(** * AscentViewer: navigation list and adaptive render pipeline

    A shallow embedding of the parts of [ascv_main.py] (class [MainUi]) that
    build the image list of a directory, step through it, and render the
    selected image at two qualities with a debounce timer:

      [updateFunction], [updateTimerFunc], [openImage], [openDir],
      [dirMakeImageList], [prevImage], [nextImage].

    Conventions of the model.
    - Paths are byte strings ([string]), text beyond ASCII being held in
      UTF-8, under which comparing byte by byte orders two strings as
      Python orders them by code point.  [str.lower] is spelled out on
      ASCII text and taken from the interpreter beyond it.  POSIX rules are
      used for [os.path] and [glob].
    - A Python exception is a value of [exn]; a handler returns [Ok s] or
      [Raise e s] where [s] is the state of [self] at the moment the
      exception left the handler (assignments made before the raise stay).
    - Instance attributes that are created only later than [__init__] are
      [option]s; reading one that is unset raises [AttributeError].
    - The Qt widgets touched by the handlers are fields of the state.  The
      history of [label.setPixmap] calls and the number of directory walks
      are recorded in two instrumentation fields ([shown], [scans]). *)

From Stdlib Require Import List String Ascii ZArith Lia Bool Sorted Permutation.
Import ListNotations.
Local Open Scope string_scope.
Local Open Scope Z_scope.

(* ================================================================== *)
(** ** Strings and paths *)

Module Str.

(** [s.isascii()]: every character is below 128. *)
Definition isascii (s : string) : bool :=
  forallb (fun c => (N_of_ascii c <? 128)%N) (list_ascii_of_string s).

(** [c.lower()] for an ASCII character: the letters A to Z move to a to z. *)
Definition lower_ascii (c : ascii) : ascii :=
  let n := N_of_ascii c in
  if (65 <=? n)%N && (n <=? 90)%N then ascii_of_N (n + 32) else c.

(** [s.lower()] for ASCII text [s]. *)
Fixpoint ascii_lower (s : string) : string :=
  match s with
  | EmptyString => EmptyString
  | String c s' => String (lower_ascii c) (ascii_lower s')
  end.

(** The characters [glob.has_magic] looks for ([magic_check], the regular
    expression made of the three characters star, question mark and
    opening bracket). *)
Definition is_magic (c : ascii) : bool :=
  Ascii.eqb c "*" || Ascii.eqb c "?" || Ascii.eqb c "[".

(** [glob.has_magic(s)] *)
Definition has_magic (s : string) : bool := existsb is_magic (list_ascii_of_string s).

(** [s[n:]] *)
Fixpoint drop (n : nat) (s : string) : string :=
  match n, s with
  | O, _ => s
  | S _, EmptyString => EmptyString
  | S k, String _ s' => drop k s'
  end.

(** [s.endswith(suf)] *)
Definition endswith (suf s : string) : bool :=
  String.eqb (drop (String.length s - String.length suf) s) suf
  && (String.length suf <=? String.length s)%nat.

(** [s.replace(old, new)] for a non-empty [old]: non-overlapping occurrences,
    scanned from the left.  [skip] counts the characters of an occurrence
    that was just replaced and are still to be stepped over. *)
Fixpoint replace_from (old new : string) (skip : nat) (s : string) : string :=
  match s with
  | EmptyString => EmptyString
  | String c s' =>
      match skip with
      | S k => replace_from old new k s'
      | O =>
          if String.prefix old s
          then new ++ replace_from old new (String.length old - 1) s'
          else String c (replace_from old new O s')
      end
  end.

(** [s.replace("", new)]: [new] before every character and at the end. *)
Fixpoint intersperse (new s : string) : string :=
  match s with
  | EmptyString => new
  | String c s' => new ++ String c (intersperse new s')
  end.

(** [s.replace(old, new)] *)
Definition replace (old new s : string) : string :=
  match old with
  | EmptyString => intersperse new s
  | String _ _ => replace_from old new O s
  end.

(** [os.path.basename(s)]: the part of [s] after its last ["/"] (all of
    [s] when it has none). *)
Fixpoint basename (s : string) : string :=
  match s with
  | EmptyString => EmptyString
  | String c s' =>
      if Ascii.eqb c "/"
      then basename s'
      else if existsb (Ascii.eqb "/") (list_ascii_of_string s')
           then basename s'
           else s
  end.

(** [s.rstrip("/")] *)
Fixpoint rstrip_slash (s : string) : string :=
  match s with
  | EmptyString => EmptyString
  | String c s' =>
      match rstrip_slash s' with
      | EmptyString => if Ascii.eqb c "/" then EmptyString else String c EmptyString
      | r => String c r
      end
  end.

(** [os.path.split(d + "/" + pattern)[0]] for a pattern without ["/"]: the
    head [d + "/"], with trailing slashes removed unless it consists of
    slashes only. *)
Definition split_head (d : string) : string :=
  let head := d ++ "/" in
  match rstrip_slash head with
  | EmptyString => head
  | r => r
  end.

(** [os.path.join(d, name)] for a [name] that does not start with ["/"]. *)
Definition join (d name : string) : string :=
  match d with
  | EmptyString => name
  | _ => if endswith "/" d then d ++ name else d ++ "/" ++ name
  end.

(** [fnmatch.fnmatchcase(name, pat)] for patterns made of literal
    characters, [*] and [?] (no bracket expressions). *)
Fixpoint fnmatch (pat : string) : string -> bool :=
  match pat with
  | EmptyString => fun name => match name with EmptyString => true | _ => false end
  | String p pat' =>
      if Ascii.eqb p "*" then
        fix star (name : string) : bool :=
          fnmatch pat' name ||
          match name with
          | EmptyString => false
          | String _ name' => star name'
          end
      else if Ascii.eqb p "?" then
        fun name => match name with
                    | EmptyString => false
                    | String _ name' => fnmatch pat' name'
                    end
      else
        fun name => match name with
                    | EmptyString => false
                    | String c name' => Ascii.eqb p c && fnmatch pat' name'
                    end
  end.

(** [glob._ishidden] *)
Definition ishidden (name : string) : bool := String.prefix "." name.

End Str.

(* ================================================================== *)
(** ** Lists as Python uses them *)

Module Py.

(** [l.index(x)]: the first position of [x], [None] where Python raises
    [ValueError]. *)
Fixpoint index (x : string) (l : list string) : option Z :=
  match l with
  | [] => None
  | y :: l' =>
      if String.eqb y x then Some 0
      else match index x l' with
           | Some i => Some (i + 1)
           | None => None
           end
  end.

(** [l[i]] with Python's negative indices, [None] where Python raises
    [IndexError]. *)
Definition getitem (l : list string) (i : Z) : option string :=
  let n := Z.of_nat (List.length l) in
  if (0 <=? i) && (i <? n) then nth_error l (Z.to_nat i)
  else if (- n <=? i) && (i <? 0) then nth_error l (Z.to_nat (n + i))
  else None.

(** The order used by [list.sort(key=key)]: the keys are compared as
    strings. *)
Definition key_le (key : string -> string) (a b : string) : bool :=
  String.leb (key a) (key b).

(** One step of a stable insertion: [x], which stood before every element
    of [l] in the input, goes before the first element whose key is not
    smaller. *)
Fixpoint insert (key : string -> string) (x : string) (l : list string) : list string :=
  match l with
  | [] => [x]
  | y :: l' => if key_le key x y then x :: l else y :: insert key x l'
  end.

(** [l.sort(key=key)].  Python's sort is stable, and a stable sort has one
    possible result, so a stable insertion sort computes the same list. *)
Fixpoint sort (key : string -> string) (l : list string) : list string :=
  match l with
  | [] => []
  | x :: l' => insert key x (sort key l')
  end.

End Py.

(* ================================================================== *)
(** ** The world outside the program, exceptions, and the state of [MainUi] *)

(** The exceptions the modelled code can raise. *)
Inductive exn : Type :=
| AttributeError          (* an attribute of [self] read before it was set *)
| ValueError              (* [list.index] of an absent element *)
| IndexError              (* [list[i]] out of range *)
| UnidentifiedImageError  (* [PIL.Image.open] on data that is no image *)
| FileNotFoundError       (* a path that does not exist *)
| OSError.                (* truncated image data, a mode that PNG cannot
                             hold, a file that cannot be written or read *)

(** How [imThumb.save(self.imTOut, "PNG")] (line 440) ends: the preview is
    written, or an exception is raised; [slot_kept] tells whether the
    preview file is then still as it was ([save] raised before it opened
    the file) or is lost ([save] raised after it had opened the file for
    writing, which truncates it). *)
Inductive SaveResult : Type :=
| Saved
| SaveFailed (e : exn) (slot_kept : bool).

(** What the model takes from outside the program: the file system, the
    image library, and the Unicode tables of the interpreter.
    - [listdir d]: the names in directory [d], in the order the operating
      system enumerates them (nothing for a directory that cannot be read);
    - [iglob_dirs pat]: the directories that [pat], a directory part with a
      wildcard character in it, stands for: what the inner call
      [_iglob(dirname, recursive, True)] of [glob.glob] yields, in its
      order;
    - [unicode_lower s]: [s.lower()] for text [s] that is not ASCII only;
    - [image_open p]: [Image.open(p)], the size of the image or the
      exception raised;
    - [thumbnail p]: [thumbnail((500, 500))] on the image opened from [p]
      (line 437), which decodes it: the exception raised, if any;
    - [save p]: saving the preview of that image (line 440);
    - [getmtime p]: line 445, [os.path.getmtime(p)] turned into a date:
      the time, or the exception raised (the file has gone, the date
      cannot be formatted). *)
Record Env : Type := MkEnv {
  listdir : string -> list string;
  iglob_dirs : string -> list string;
  unicode_lower : string -> string;
  image_open : string -> exn + (Z * Z);
  thumbnail : string -> option exn;
  save : string -> SaveResult;
  getmtime : string -> exn + Z
}.

(** [s.lower()] *)
Definition lower (E : Env) (s : string) : string :=
  if Str.isascii s then Str.ascii_lower s else unicode_lower E s.

(** A world given by its directories, by what [Image.open] does and by the
    modification times: no directory part with a wildcard character
    stands for any directory, and an image that opens is decoded, saved
    and dated without error.  It is meant for names in ASCII, for which
    [unicode_lower] is not consulted. *)
Definition plain_env (ls : string -> list string) (op : string -> exn + (Z * Z))
    (mtime : string -> Z) : Env :=
  MkEnv ls (fun _ => []) (fun s => s) op (fun _ => None) (fun _ => Saved)
        (fun p => inr (mtime p)).

(** Where the pixels of a [QPixmap] came from: the preview slot, at a time
    when it held the preview of [origin] (nothing when the slot held no
    image: it was never written, or a failed [save] left it damaged), or
    an image file. *)
Inductive Source : Type :=
| Preview (origin : option string)
| Original (path : string).

(** A [QPixmap] after [scaled(w, h, KeepAspectRatio, mode)]: the box it was
    fitted to, and whether [SmoothTransformation] was asked for. *)
Record Pixmap : Type := MkPixmap {
  pix_src : Source;
  pix_w : Z;
  pix_h : Z;
  pix_smooth : bool
}.

Inductive Quality : Type := LowFidelity | HighFidelity.

Definition quality (p : Pixmap) : Quality :=
  match pix_src p with
  | Preview _ => LowFidelity
  | Original _ => HighFidelity
  end.

(** The texts of [fileLabel], [dateModifiedLabel] and [dimensionsLabel]. *)
Record Details : Type := MkDetails {
  det_name : string;
  det_mtime : Z;
  det_dims : Z * Z
}.

(** The log lines of the modelled handlers ([ascvLogger.info] and [.debug]). *)
Inductive LogMsg : Type :=
| LogOpenedImage (p : string)
| LogImageDir (d : string)
| LogDirPaths (d d_ : string)
| LogNotBlank
| LogDiffer
| LogSame
| LogBlank
| LogImgPathEmpty
| LogOpenedDir (d : string)
| LogDirBlank
| LogListNotEmpty
| LogList (l : list string)
| LogListLen (n : nat)
| LogSetList
| LogListEmpty
| LogPrev (n : Z)
| LogNext (n : Z).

*TASK DETAILS*. Could you please retype the lines from the start of the data through the line with "ASCII text and", both included, and nothing else?

*RESPONSE BELOW*.
(** * AscentViewer: navigation list and adaptive render pipeline

    A shallow embedding of the parts of [ascv_main.py] (class [MainUi]) that
    build the image list of a directory, step through it, and render the
    selected image at two qualities with a debounce timer:

      [updateFunction], [updateTimerFunc], [openImage], [openDir],
      [dirMakeImageList], [prevImage], [nextImage].

    Conventions of the model.
    - Paths are byte strings ([string]), text beyond ASCII being held in
      UTF-8, under which comparing byte by byte orders two strings as
      Python orders them by code point.  [str.lower] is spelled out on
      ASCII text and taken from the interpreter beyond it.  POSIX rules are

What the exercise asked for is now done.